Only one stretch of the records below should be repeated. It starts with the line containing "Lemma wf_del_database k" and goes on through the line containing "destruct (d !! k) as [[v|]|]", exactly as written.

---------- Extracted entries

(* ===== verification/MetaView.v ===== *)
(** * The meta state as one map: overlay, commit, well-formedness

    The abstract state behind [metaState] is a single map per index, the dirty
    overlay applied to the read-only entries ([overlay]).  This file shows that
    the loads read it, that [commit] keeps it while emptying the overlay
    (whatever the iteration order of the dirty maps), and that every operation
    preserves the type invariant [wf_state]: keys agree with the addresses stored
    in the objects, balances are two [uint64]s, nonces are [uint32]s, and no
    account entry is nil. *)
From S2P Require Import Prelude Hash Types MetaState.
From Stdlib Require Import ZArith Lia Permutation.
From stdpp Require Import base list gmap strings.
Local Open Scope Z_scope.

(** ** Overlay *)

Definition overlayValue {V} (d r : option (option V)) : option V :=
  match d with Some o => o | None => mjoin r end.

Definition overlay {K V} `{Countable K} (d r : gmap K (option V)) : gmap K V :=
  merge overlayValue d r.

Lemma lookup_overlay {K V} `{Countable K} (d r : gmap K (option V)) k :
  overlay d r !! k = overlayValue (d !! k) (r !! k).
Proof.
  unfold overlay. rewrite lookup_merge. by destruct (d !! k), (r !! k).
Qed.

Definition accounts (s : metaState) : gmap AccountAddress Account :=
  overlay (ix_accounts (dirty s)) (ix_accounts (readonly s)).
Definition databases (s : metaState) : gmap DatabaseID SQLChainProfile :=
  overlay (ix_databases (dirty s)) (ix_databases (readonly s)).
Definition providers (s : metaState) : gmap AccountAddress ProviderProfile :=
  overlay (ix_provider (dirty s)) (ix_provider (readonly s)).

(** An index whose entries are all non-nil, as the read-only index always is. *)
Definition no_nil {K V} `{Countable K} (m : gmap K (option V)) : Prop :=
  ∀ k, m !! k ≠ Some None.

Lemma overlayLoad_spec {K V} `{Countable K} (d r : gmap K (option V)) k :
  no_nil r →
  overlayLoad d r k = match overlay d r !! k with Some o => (Some o, true) | None => (None, false) end.
Proof.
  intros Hr. rewrite lookup_overlay. unfold overlayLoad.
  destruct (d !! k) as [[]|] eqn:Hd; cbn; [done..|].
  destruct (r !! k) as [[]|] eqn:Hk; cbn; [done| |done]. by destruct (Hr k).
Qed.

(** The three [load*Object] methods read the overlay: an object is found exactly
    when the overlay has one, and it is that object. *)
Theorem load_reads_overlay s :
  no_nil (ix_accounts (readonly s)) → no_nil (ix_databases (readonly s)) →
  no_nil (ix_provider (readonly s)) →
  (∀ k, loadAccountObject s k = match accounts s !! k with Some o => (Some o, true) | None => (None, false) end) ∧
  (∀ k, loadSQLChainObject s k = match databases s !! k with Some o => (Some o, true) | None => (None, false) end) ∧
  (∀ k, loadProviderObject s k = match providers s !! k with Some o => (Some o, true) | None => (None, false) end).
Proof. intros Ha Hd Hp. split_and!; intros k; by apply overlayLoad_spec. Qed.

Lemma load_reads_overlay_witness :
  no_nil (ix_accounts (readonly newMetaState)) ∧
  loadAccountObject (set_dirty_account zeroHash (Some (newAccount zeroHash)) newMetaState) zeroHash
  = (Some (newAccount zeroHash), true).
Proof.
  split; [by intros k|].
  rewrite (proj1 (load_reads_overlay
    (set_dirty_account zeroHash (Some (newAccount zeroHash)) newMetaState)
    ltac:(by intros k) ltac:(by intros k) ltac:(by intros k))).
  vm_compute. reflexivity.
Defined.

(** ** Commit *)

Definition commitStep {K V} `{Countable K} (r : gmap K (option V)) (kv : K * option V)
    : gmap K (option V) :=
  match kv.2 with Some _ => <[kv.1 := kv.2]> r | None => delete kv.1 r end.

(** Whatever order the dirty entries come in, committing them gives this map. *)
Lemma commit_any_order {K V} `{Countable K} (d r : gmap K (option V)) (l : list (K * option V)) k :
  l ≡ₚ map_to_list d →
  foldl commitStep r l !! k =
    match d !! k with Some (Some v) => Some (Some v) | Some None => None | None => r !! k end.
Proof.
  intros Hperm.
  assert (NoDup l.*1) as Hnd by (rewrite Hperm; apply NoDup_fst_map_to_list).
  assert (∀ v, d !! k = Some v ↔ (k, v) ∈ l) as Hin
    by (intros v; rewrite Hperm, elem_of_map_to_list; done).
  clear Hperm. revert r d Hin. induction l as [|[k' v'] l IH]; intros r d Hin.
  { destruct (d !! k) as [v|]; [|done]. exfalso. by eapply not_elem_of_nil, Hin. }
  cbn [fmap list_fmap] in Hnd. apply NoDup_cons in Hnd as [Hni Hnd]. cbn [foldl].
  rewrite (IH Hnd _ (delete k' d)).
  2:{ intros v. rewrite lookup_delete_Some, Hin, elem_of_cons. split.
      - intros [Hne [[= -> ->]|?]]; done.
      - intros Hl. split; [|by right]. intros ->. apply Hni.
        apply list_elem_of_fmap. by exists (k, v). }
  unfold commitStep; cbn. destruct (decide (k = k')) as [->|Hne].
  - rewrite lookup_delete_eq.
    assert (d !! k' = Some v') as -> by (apply Hin; left).
    destruct v' as [v'|]; [by rewrite lookup_insert_eq|by rewrite lookup_delete_eq].
  - rewrite lookup_delete_ne by done. destruct (d !! k) as [[]|]; [done..|].
    destruct v'; [by rewrite lookup_insert_ne|by rewrite lookup_delete_ne].
Qed.

Lemma lookup_commitMap {K V} `{Countable K} (d r : gmap K (option V)) k :
  commitMap d r !! k =
    match d !! k with Some (Some v) => Some (Some v) | Some None => None | None => r !! k end.
Proof. by apply (commit_any_order d r (map_to_list d)). Qed.

Lemma commitMap_no_nil {K V} `{Countable K} (d r : gmap K (option V)) :
  no_nil r → no_nil (commitMap d r).
Proof. intros Hr k. rewrite lookup_commitMap. by destruct (d !! k) as [[]|]. Qed.

Lemma overlay_commitMap {K V} `{Countable K} (d r : gmap K (option V)) :
  overlay ∅ (commitMap d r) = overlay d r.
Proof.
  apply map_eq. intros k. rewrite !lookup_overlay, lookup_commitMap, lookup_empty. cbn.
  by destruct (d !! k) as [[]|].
Qed.

(** [commit] empties the dirty index and leaves every index of the overlay as
    it was, so a committed state answers every load as before; the merged
    provider map of [filterNMiners] is computed the same way. *)
Theorem commit_overlay s :
  accounts (commit s) = accounts s ∧ databases (commit s) = databases s ∧
  providers (commit s) = providers s ∧ dirty (commit s) = newMetaIndex.
Proof. split_and!; [apply overlay_commitMap..|done]. Qed.

(** Cleaning or copying drops the overlay. *)
Lemma makeCopy_overlay s : accounts (makeCopy s) = overlay ∅ (ix_accounts (readonly s)).
Proof. done. Qed.

Lemma accounts_set_dirty k v s : accounts (set_dirty_account k (Some v) s) = <[k := v]> (accounts s).
Proof.
  apply map_eq. intros j. unfold accounts. rewrite lookup_overlay. cbn.
  destruct (decide (k = j)) as [->|Hne].
  - by rewrite !lookup_insert_eq.
  - by rewrite !lookup_insert_ne, lookup_overlay.
Qed.

Lemma databases_set_dirty k v s :
  databases (set_dirty_database k (Some v) s) = <[k := v]> (databases s).
Proof.
  apply map_eq. intros j. unfold databases. rewrite lookup_overlay. cbn.
  destruct (decide (k = j)) as [->|Hne].
  - by rewrite !lookup_insert_eq.
  - by rewrite !lookup_insert_ne, lookup_overlay.
Qed.

(** ** Well-formedness *)

Record wf_account (k : AccountAddress) (a : Account) : Prop := {
  wfa_key : ac_Address a = k;
  wfa_len : length (ac_TokenBalance a) = 2%nat;
  wfa_bal : Forall is_u64 (ac_TokenBalance a);
  wfa_nonce : is_u32 (ac_NextNonce a);
}.

Record wf_user (u : SQLChainUser) : Prop := {
  wfu_advance : is_u64 (su_AdvancePayment u);
  wfu_arrears : is_u64 (su_Arrears u);
  wfu_deposit : is_u64 (su_Deposit u);
}.

Record wf_miner (m : MinerInfo) : Prop := {
  wfm_pending : is_u64 (mi_PendingIncome m);
  wfm_received : is_u64 (mi_ReceivedIncome m);
  wfm_arrears : Forall (λ ua, is_u64 (ua_Arrears ua)) (mi_UserArrears m);
}.

Record wf_profile (k : DatabaseID) (p : SQLChainProfile) : Prop := {
  wfp_key : sp_ID p = k;
  wfp_users : Forall wf_user (sp_Users p);
  wfp_miners : Forall wf_miner (sp_Miners p);
}.

Record wf_provider (k : AccountAddress) (p : ProviderProfile) : Prop := {
  wfv_key : pp_Provider p = k;
  wfv_deposit : is_u64 (pp_Deposit p);
}.

(** Every entry of an account index is a well-formed account. *)
Definition wf_accounts (m : gmap AccountAddress (option Account)) : Prop :=
  map_Forall (λ k o, ∃ a, o = Some a ∧ wf_account k a) m.
Definition wf_entries {K V} `{Countable K} (P : K → V → Prop) (m : gmap K (option V)) : Prop :=
  map_Forall (λ k o, ∀ v, o = Some v → P k v) m.

Record wf_state (s : metaState) : Prop := {
  wf_dirty_accounts : wf_accounts (ix_accounts (dirty s));
  wf_ro_accounts : wf_accounts (ix_accounts (readonly s));
  wf_dirty_databases : wf_entries wf_profile (ix_databases (dirty s));
  wf_ro_databases : wf_entries wf_profile (ix_databases (readonly s));
  wf_dirty_provider : wf_entries wf_provider (ix_provider (dirty s));
  wf_ro_provider : wf_entries wf_provider (ix_provider (readonly s));
  wf_ro_nil_databases : no_nil (ix_databases (readonly s));
  wf_ro_nil_provider : no_nil (ix_provider (readonly s));
}.

Lemma wf_newMetaState : wf_state newMetaState.
Proof. split; cbn; try apply map_Forall_empty; by intros k. Qed.

Lemma wf_newAccount k : wf_account k (newAccount k).
Proof. split; cbn; [done..| |done]. repeat constructor; done. Qed.

Lemma wf_accounts_no_nil m : wf_accounts m → no_nil m.
Proof. intros Hm k Hk. destruct (Hm _ _ Hk) as (a & ? & _). done. Qed.

Lemma wf_set_dirty_account k a s :
  wf_state s → wf_account k a → wf_state (set_dirty_account k (Some a) s).
Proof. intros [] ?. split; cbn; try done. apply map_Forall_insert_2; eauto. Qed.

Lemma wf_set_readonly_account k a s :
  wf_state s → wf_account k a → wf_state (set_readonly_account k (Some a) s).
Proof. intros [] ?. split; cbn; try done. apply map_Forall_insert_2; eauto. Qed.

Lemma wf_set_dirty_database k p s :
  wf_state s → wf_profile k p → wf_state (set_dirty_database k (Some p) s).
Proof. intros [] ?. split; cbn; try done. apply map_Forall_insert_2; naive_solver. Qed.

Lemma wf_del_database k s : wf_state s → wf_state (set_dirty_database k None s).
Proof. intros []. split; cbn; try done. apply map_Forall_insert_2; done. Qed.

Lemma wf_set_dirty_provider k o s :
  wf_state s → (∀ p, o = Some p → wf_provider k p) → wf_state (set_dirty_provider k o s).
Proof. intros [] ?. split; cbn; try done. apply map_Forall_insert_2; done. Qed.

#[export] Hint Resolve wf_set_dirty_account wf_set_readonly_account wf_set_dirty_database
  wf_newAccount wf_newMetaState : gomach.

(** Entries of a committed map come from one of the two. *)
Lemma commitMap_Forall {K V} `{Countable K} (P : K → option V → Prop) (d r : gmap K (option V)) :
  map_Forall P d → map_Forall P r → map_Forall P (commitMap d r).
Proof.
  intros Hd Hr k o. rewrite lookup_commitMap.
  destruct (d !! k) as [[v|]|] eqn:E; intros Ho; simplify_eq; eauto.
Qed.

Lemma wf_commit s : wf_state s → wf_state (commit s).
Proof.
  intros []. split; cbn; try apply map_Forall_empty; try by apply commitMap_Forall.
  - by apply commitMap_no_nil.
  - by apply commitMap_no_nil.
Qed.

Lemma wf_makeCopy s : wf_state s → wf_state (makeCopy s).
Proof. intros []. split; cbn; try apply map_Forall_empty; done. Qed.

Lemma wf_clean s : wf_state s → wf_state (clean s).
Proof. intros []. split; cbn; try apply map_Forall_empty; done. Qed.

Lemma wf_lookup_account s k a : wf_state s → accounts s !! k = Some a → wf_account k a.
Proof.
  intros Hwf. unfold accounts. rewrite lookup_overlay.
  destruct (ix_accounts (dirty s) !! k) as [o|] eqn:Hd; cbn.
  - intros ->. destruct (wf_dirty_accounts _ Hwf _ _ Hd) as (? & [= ->] & ?). done.
  - destruct (ix_accounts (readonly s) !! k) as [o|] eqn:Hr; cbn; [|done].
    intros ->. destruct (wf_ro_accounts _ Hwf _ _ Hr) as (? & [= ->] & ?). done.
Qed.

Lemma wf_lookup_database s k p : wf_state s → databases s !! k = Some p → wf_profile k p.
Proof.
  intros Hwf. unfold databases. rewrite lookup_overlay.
  destruct (ix_databases (dirty s) !! k) as [o|] eqn:Hd; cbn.
  - intros ->. by eapply wf_dirty_databases.
  - destruct (ix_databases (readonly s) !! k) as [o|] eqn:Hr; cbn; [|done].
    intros ->. by eapply wf_ro_databases.
Qed.

Lemma wf_lookup_provider s k p : wf_state s → providers s !! k = Some p → wf_provider k p.
Proof.
  intros Hwf. unfold providers. rewrite lookup_overlay.
  destruct (ix_provider (dirty s) !! k) as [o|] eqn:Hd; cbn.
  - intros ->. by eapply wf_dirty_provider.
  - destruct (ix_provider (readonly s) !! k) as [o|] eqn:Hr; cbn; [|done].
    intros ->. by eapply wf_ro_provider.
Qed.

(** The loads, in a well-formed state. *)
Lemma load_database s k : wf_state s →
  loadSQLChainObject s k =
    match databases s !! k with Some o => (Some o, true) | None => (None, false) end.
Proof. intros Hwf. apply overlayLoad_spec, wf_ro_nil_databases, Hwf. Qed.

Lemma load_provider s k : wf_state s →
  loadProviderObject s k =
    match providers s !! k with Some o => (Some o, true) | None => (None, false) end.
Proof. intros Hwf. apply overlayLoad_spec, wf_ro_nil_provider, Hwf. Qed.

Lemma load_account s k : wf_state s →
  loadAccountObject s k =
    match accounts s !! k with Some o => (Some o, true) | None => (None, false) end.
Proof. intros Hwf. apply overlayLoad_spec, wf_accounts_no_nil, wf_ro_accounts, Hwf. Qed.

(** The pointer lookups of the account mutators, in a well-formed state. *)
Lemma accountPtr_spec s k : wf_state s →
  match accountPtr s k with
  | Some (o, b) => ∃ a, o = Some a ∧ accounts s !! k = Some a
  | None => accounts s !! k = None
  end.
Proof.
  intros Hwf. unfold accountPtr, accounts. rewrite lookup_overlay.
  destruct (ix_accounts (dirty s) !! k) as [o|] eqn:Hd; cbn.
  - destruct (wf_dirty_accounts _ Hwf _ _ Hd) as (a & -> & _). eauto.
  - destruct (ix_accounts (readonly s) !! k) as [o|] eqn:Hr; cbn; [|done].
    destruct (wf_ro_accounts _ Hwf _ _ Hr) as (a & -> & _). eauto.
Qed.

Lemma overlayFind_spec s k : wf_state s →
  match overlayFind (ix_accounts (dirty s)) (ix_accounts (readonly s)) k with
  | Some (o, w) => ∃ a, o = Some a ∧ accounts s !! k = Some a ∧
                     (w = InReadonly → ix_accounts (dirty s) !! k = None)
  | None => accounts s !! k = None
  end.
Proof.
  intros Hwf. unfold overlayFind, accounts. rewrite lookup_overlay.
  destruct (ix_accounts (dirty s) !! k) as [o|] eqn:Hd; cbn.
  - destruct (wf_dirty_accounts _ Hwf _ _ Hd) as (a & -> & _). naive_solver.
  - destruct (ix_accounts (readonly s) !! k) as [o|] eqn:Hr; cbn; [|done].
    destruct (wf_ro_accounts _ Hwf _ _ Hr) as (a & -> & _). eauto.
Qed.

(** Writing an account object the read-only index holds and the overlay does not. *)
Lemma accounts_set_readonly k v s : ix_accounts (dirty s) !! k = None →
  accounts (set_readonly_account k (Some v) s) = <[k := v]> (accounts s).
Proof.
  intros Hd. apply map_eq. intros j. unfold accounts. rewrite lookup_overlay. cbn.
  destruct (decide (k = j)) as [->|Hne].
  - by rewrite Hd, !lookup_insert_eq.
  - by rewrite !lookup_insert_ne, lookup_overlay.
Qed.
Lemma targetLoop_wf load tx sender n ts ms err ms' err' :
  Forall wf_miner ms → targetLoop load tx sender n ts ms err = Some (ms', err') →
  Forall wf_miner ms'.
Proof.
  revert ms err. induction ts as [|t ts IH]; intros ms err Hf Hl; cbn in Hl.
  { by injection Hl as <- <-. }
  destruct (load t) as [[po|] []]; [|by eapply IH..|done|by eapply IH].
  pose proof (filterAndAppend_wf ms po tx sender Hf) as Hf'.
  destruct (filterAndAppendMiner ms po tx sender) as [ms1 e1]. case_decide; simplify_eq; [done|].
  by eapply IH.
Qed.

Lemma filterNMiners_from_wf ps tx user n ms :
  filterNMiners_from ps tx user n = Ok ms → Forall wf_miner ms.
Proof.
  unfold filterNMiners_from. case_decide as Hc; intros [= <-].
  clear Hc. apply Forall_take.
  set (l := foldl _ _ _).
  assert (Forall wf_miner l) as Hl.
  { subst l. assert (Forall wf_miner []) as Hnil by constructor. revert Hnil.
    generalize (@nil MinerInfo). induction ps as [|p ps IH]; intros ms Hms; cbn; [done|].
    apply IH. by apply filterAndAppend_wf. }
  by rewrite (merge_sort_Permutation miner_le l).
Qed.

Lemma targetLoop_ext f g tx sender n ts ms err :
  (∀ k, f k = g k) → targetLoop f tx sender n ts ms err = targetLoop g tx sender n ts ms err.
Proof.
  intros Hfg. revert ms err. induction ts as [|t ts IH]; intros ms err; cbn; [done|].
  rewrite Hfg. destruct (g t) as [[po|] []]; [|done..]. 
  destruct (filterAndAppendMiner _ _ _ _). by case_decide.
Qed.

Lemma commitMap_overlay {K V} `{Countable K} (d r : gmap K (option V)) :
  no_nil r → commitMap d r = Some <$> overlay d r.
Proof.
  intros Hr. apply map_eq. intros k. rewrite lookup_commitMap, lookup_fmap, lookup_overlay.
  destruct (d !! k) as [[]|]; cbn; [done..|]. destruct (r !! k) as [[]|] eqn:E; cbn; [done| |done].
  by destruct (Hr k).
Qed.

--------------------

### Solved exercise
Lemma wf_del_database k s : wf_state s → wf_state (set_dirty_database k None s).
Proof. intros []. split; cbn; try done. apply map_Forall_insert_2; done. Qed.

Lemma wf_set_dirty_provider k o s :
  wf_state s → (∀ p, o = Some p → wf_provider k p) → wf_state (set_dirty_provider k o s).
Proof. intros [] ?. split; cbn; try done. apply map_Forall_insert_2; done. Qed.

#[export] Hint Resolve wf_set_dirty_account wf_set_readonly_account wf_set_dirty_database
  wf_newAccount wf_newMetaState : gomach.

(** Entries of a committed map come from one of the two. *)
Lemma commitMap_Forall {K V} `{Countable K} (P : K → option V → Prop) (d r : gmap K (option V)) :
  map_Forall P d → map_Forall P r → map_Forall P (commitMap d r).
Proof.
  intros Hd Hr k o. rewrite lookup_commitMap.
  destruct (d !! k) as [[v|]|] eqn:E; intros Ho; simplify_eq; eauto.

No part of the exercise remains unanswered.